Eakins lived in Philadelphia. He graduated from Central High School (Philadelphia), studied at the Pennsylvania Academy of Fine Arts, and then in Europe 1866-1870, notably with Jean-Léon Gérôme in Paris. He returned to the Pennsylvania Academy to teach in 1876. Some of his most well-known works include "The Gross Clinic" (1875) and "The Agnew Clinic" (1889) (both portraits of surgeons), as well as "The Swimming Hole" (1884-1885, also referred to as "Swimming"). His portrait of Walt Whitman was the poet's favorite.
Eakins's attitude towards realism in painting, and his desire to explore the heart of American life strongly influenced the Ashcan School. He was a teacher of early African-American painter Henry Ossawa Tanner. Though his is not a household name, and in spite of the fact that during his lifetime Eakins struggled to make a living from his work, today he is regarded as one of the most important American artists of any period.

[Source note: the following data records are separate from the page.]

(* ===== verification/GoStrings.v ===== *)
(** * The parts of Go's [strings] package the sources use

    A Go string is a sequence of bytes, here a [string] of 8-bit characters.
    [TrimSpace] strips the white space runes of [unicode.IsSpace] in their
    UTF-8 encoding. [ToLower], [ToUpper] and [EqualFold] map the ASCII letters and leave
    every other byte as it is. *)

From S2P Require Import Prelude.

(** ** Definitions *)

Definition byte (n : nat) : string := String (Ascii.ascii_of_nat n) EmptyString.

Fixpoint drop_str (n : nat) (s : string) : string :=
  match n, s with
  | O, _ => s
  | _, EmptyString => EmptyString
  | S n', String _ s' => drop_str n' s'
  end.

(** [strings.HasPrefix(s, p)], [strings.TrimPrefix(s, p)] *)
Definition HasPrefix (s p : string) : bool := String.prefix p s.
Definition TrimPrefix (s p : string) : string :=
  if HasPrefix s p then drop_str (String.length p) s else s.

(** [strings.Contains(s, sub)] *)
Fixpoint Contains (s sub : string) : bool :=
  HasPrefix s sub ||
  match s with EmptyString => false | String _ s' => Contains s' sub end.

(** [strings.SplitN(s, sep, 2)] for a one-byte separator: [None] when the
    separator does not occur. *)
Fixpoint Cut (c : ascii) (s : string) : option (string * string) :=
  match s with
  | EmptyString => None
  | String a s' =>
      if decide (a = c) then Some (EmptyString, s')
      else match Cut c s' with
           | Some (x, y) => Some (String a x, y)
           | None => None
           end
  end.

(** [strings.Split(s, sep)] for a one-byte separator: never empty. *)
Fixpoint Split (c : ascii) (s : string) : list string :=
  match s with
  | EmptyString => [EmptyString]
  | String a s' =>
      if decide (a = c) then EmptyString :: Split c s'
      else match Split c s' with
           | w :: ws => String a w :: ws
           | [] => [String a EmptyString]
           end
  end.

(** [strings.Join(parts, sep)] *)
Fixpoint Join (sep : string) (parts : list string) : string :=
  match parts with
  | [] => EmptyString
  | [p] => p
  | p :: ps => p +:+ sep +:+ Join sep ps
  end.

(** The UTF-8 encodings of the runes [unicode.IsSpace] accepts. *)
Definition space_runes : list string :=
  [byte 9; byte 10; byte 11; byte 12; byte 13; byte 32;
   byte 194 +:+ byte 133; byte 194 +:+ byte 160;
   byte 225 +:+ byte 154 +:+ byte 128] ++
  map (fun n => byte 226 +:+ byte 128 +:+ byte n)
      [128; 129; 130; 131; 132; 133; 134; 135; 136; 137; 138; 168; 169; 175]%nat ++
  [byte 226 +:+ byte 129 +:+ byte 159; byte 227 +:+ byte 128 +:+ byte 128].

Definition strip_one (runes : list string) (s : string) : option string :=
  match filter (fun r => is_true (HasPrefix s r)) runes with
  | r :: _ => Some (drop_str (String.length r) s)
  | [] => None
  end.

Fixpoint trim_left (runes : list string) (fuel : nat) (s : string) : string :=
  match fuel with
  | O => s
  | S f => match strip_one runes s with
           | Some s' => trim_left runes f s'
           | None => s
           end
  end.

(** [strings.TrimSpace(s)] *)
Definition TrimSpace (s : string) : string :=
  let l := trim_left space_runes (String.length s) s in
  String.rev (trim_left (map String.rev space_runes) (String.length l) (String.rev l)).

Definition lower_ascii (a : ascii) : ascii :=
  let n := Ascii.nat_of_ascii a in
  if (65 <=? n)%nat && (n <=? 90)%nat then Ascii.ascii_of_nat (n + 32) else a.

(** [strings.ToLower(s)], [strings.EqualFold(s, t)] *)
Fixpoint ToLower (s : string) : string :=
  match s with
  | EmptyString => EmptyString
  | String a s' => String (lower_ascii a) (ToLower s')
  end.
Definition EqualFold (s t : string) : bool := bool_decide (ToLower s = ToLower t).

Definition upper_ascii (a : ascii) : ascii :=
  let n := Ascii.nat_of_ascii a in
  if (97 <=? n)%nat && (n <=? 122)%nat then Ascii.ascii_of_nat (n - 32) else a.

(** [strings.ToUpper(s)] *)
Fixpoint ToUpper (s : string) : string :=
  match s with
  | EmptyString => EmptyString
  | String a s' => String (upper_ascii a) (ToUpper s')
  end.

(** [strings.Fields(s)]: the words between runs of white space. *)
Definition flush (cur : string) (words : list string) : list string :=
  if decide (cur = EmptyString) then words else cur :: words.

Fixpoint fields_from (fuel : nat) (cur s : string) : list string :=
  match fuel with
  | O => flush cur []
  | S f =>
      match strip_one space_runes s with
      | Some s' => flush cur (fields_from f EmptyString s')
      | None =>
          match s with
          | EmptyString => flush cur []
          | String a s' => fields_from f (cur +:+ String a EmptyString) s'
          end
      end
  end.
Definition Fields (s : string) : list string := fields_from (S (String.length s)) EmptyString s.

(** [string([]rune(s)[0])]: the first UTF-8 sequence of a non-empty string, or the
    replacement character when the bytes are not one. *)
Definition byte_in (lo hi : nat) (s : string) : bool :=
  match s with
  | String a _ => (lo <=? Ascii.nat_of_ascii a)%nat && (Ascii.nat_of_ascii a <=? hi)%nat
  | EmptyString => false
  end.
Definition rune_error : string := byte 239 +:+ byte 191 +:+ byte 189.
Definition second_range (lead : nat) : nat * nat :=
  if decide (lead = 224%nat) then (160, 191)%nat
  else if decide (lead = 237%nat) then (128, 159)%nat
  else if decide (lead = 240%nat) then (144, 191)%nat
  else if decide (lead = 244%nat) then (128, 143)%nat
  else (128, 191)%nat.
Definition first_rune (s : string) : string :=
  match s with
  | EmptyString => EmptyString
  | String a s1 =>
      let lead := Ascii.nat_of_ascii a in
      let '(lo, hi) := second_range lead in
      if (lead <? 128)%nat then String a EmptyString
      else if negb ((194 <=? lead)%nat && (lead <=? 244)%nat) then rune_error
      else if negb (byte_in lo hi s1) then rune_error
      else if (lead <? 224)%nat then String.substring 0 2 s
      else if negb (byte_in 128 191 (drop_str 1 s1)) then rune_error
      else if (lead <? 240)%nat then String.substring 0 3 s
      else if negb (byte_in 128 191 (drop_str 2 s1)) then rune_error
      else String.substring 0 4 s
  end.

Fixpoint char_in (c : ascii) (s : string) : bool :=
  match s with
  | EmptyString => false
  | String a s' => bool_decide (a = c) || char_in c s'
  end.

(** The string order of Go's [<]: lexicographic on bytes. *)
Definition str_ltb (s t : string) : bool :=
  match String.compare s t with Lt => true | _ => false end.

(** ** Lemmas *)

#[local] Arguments String.append : simpl nomatch.

Lemma append_assoc s t u : (s +:+ t) +:+ u = s +:+ (t +:+ u).
Proof. induction s as [|a s IH]; [done|]. simpl. by rewrite IH. Qed.

Lemma append_nil_r s : s +:+ EmptyString = s.
Proof. induction s as [|a s IH]; [done|]. simpl. by rewrite IH. Qed.

Lemma append_length s t :
  String.length (s +:+ t) = (String.length s + String.length t)%nat.
Proof. induction s as [|a s IH]; [done|]. simpl. lia. Qed.

(** Two equal concatenations whose first parts have the same length agree. *)
Lemma append_inj_len s s' t t' :
  String.length s = String.length s' -> s +:+ t = s' +:+ t' -> s = s' /\ t = t'.
Proof.
  revert s'. induction s as [|a s IH]; intros [|a' s'] Hlen H;
    simpl in *; try done.
  injection H as -> H. destruct (IH s') as [-> ->]; auto.
Qed.

Lemma HasPrefix_append p t : HasPrefix (p +:+ t) p = true.
Proof.
  unfold HasPrefix. induction p as [|a p IH]; [by destruct t|].
  simpl. by destruct (ascii_dec a a).
Qed.

Lemma HasPrefix_spec s p : HasPrefix s p = true <-> exists t, s = p +:+ t.
Proof.
  split.
  - unfold HasPrefix. revert s. induction p as [|a p IH]; intros s H.
    + by exists s.
    + destruct s as [|b s]; cbn [String.prefix] in H; [done|].
      destruct (Ascii.ascii_dec a b) as [->|]; [|done].
      destruct (IH s H) as [t ->]. by exists t.
  - intros [t ->]. apply HasPrefix_append.
Qed.

Lemma drop_str_append p t : drop_str (String.length p) (p +:+ t) = t.
Proof. induction p as [|a p IH]; [by destruct t|]. done. Qed.

Lemma char_in_append c s t : char_in c (s +:+ t) = char_in c s || char_in c t.
Proof.
  induction s as [|a s IH]; [done|].
  cbn [String.append char_in]. by rewrite IH, orb_assoc.
Qed.

Lemma Split_nonempty c s : Split c s <> [].
Proof.
  destruct s as [|a s]; simpl; [done|].
  destruct (decide (a = c)); [done|]. by destruct (Split c s).
Qed.

Lemma Split_no_sep c s : char_in c s = false -> Split c s = [s].
Proof.
  induction s as [|a s IH]; simpl; [done|]. intros H. boolp.
  rewrite decide_False by done. by rewrite IH.
Qed.

Lemma Split_cons_sep c x y :
  char_in c x = false -> Split c (x +:+ String c y) = x :: Split c y.
Proof.
  induction x as [|a x IH]; cbn [String.append char_in Split]; intros H.
  - by rewrite decide_True.
  - boolp. rewrite decide_False by done. by rewrite IH.
Qed.

#[export] Hint Rewrite append_assoc append_nil_r append_length : aceryx_str.
#[export] Hint Resolve HasPrefix_append Split_nonempty : aceryx.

Furthermore, since the 1990s, Eakins has emerged as a major figure in sexuality studies in art history, for both the homoeroticism of his work and for the complexity of his attitudes towards women. Controversy shaped much of his career as a teacher and as an artist. He insisted on teaching men and women "the same", used nude models in mixed sex classes, and was accused of abusing female students. Recent scholarship suggests that these controversies were grounded in more than the "puritanical prudery" of his colleagues (as has been assumed). Today, scholars see these controversies as caused by a combination of factors such as the boheminanism of Eakins and his circle (in which students, for example, sometimes modeled in the nude for each other), and Eakins's own personality (he was known to make rude jokes etc. to provoke people).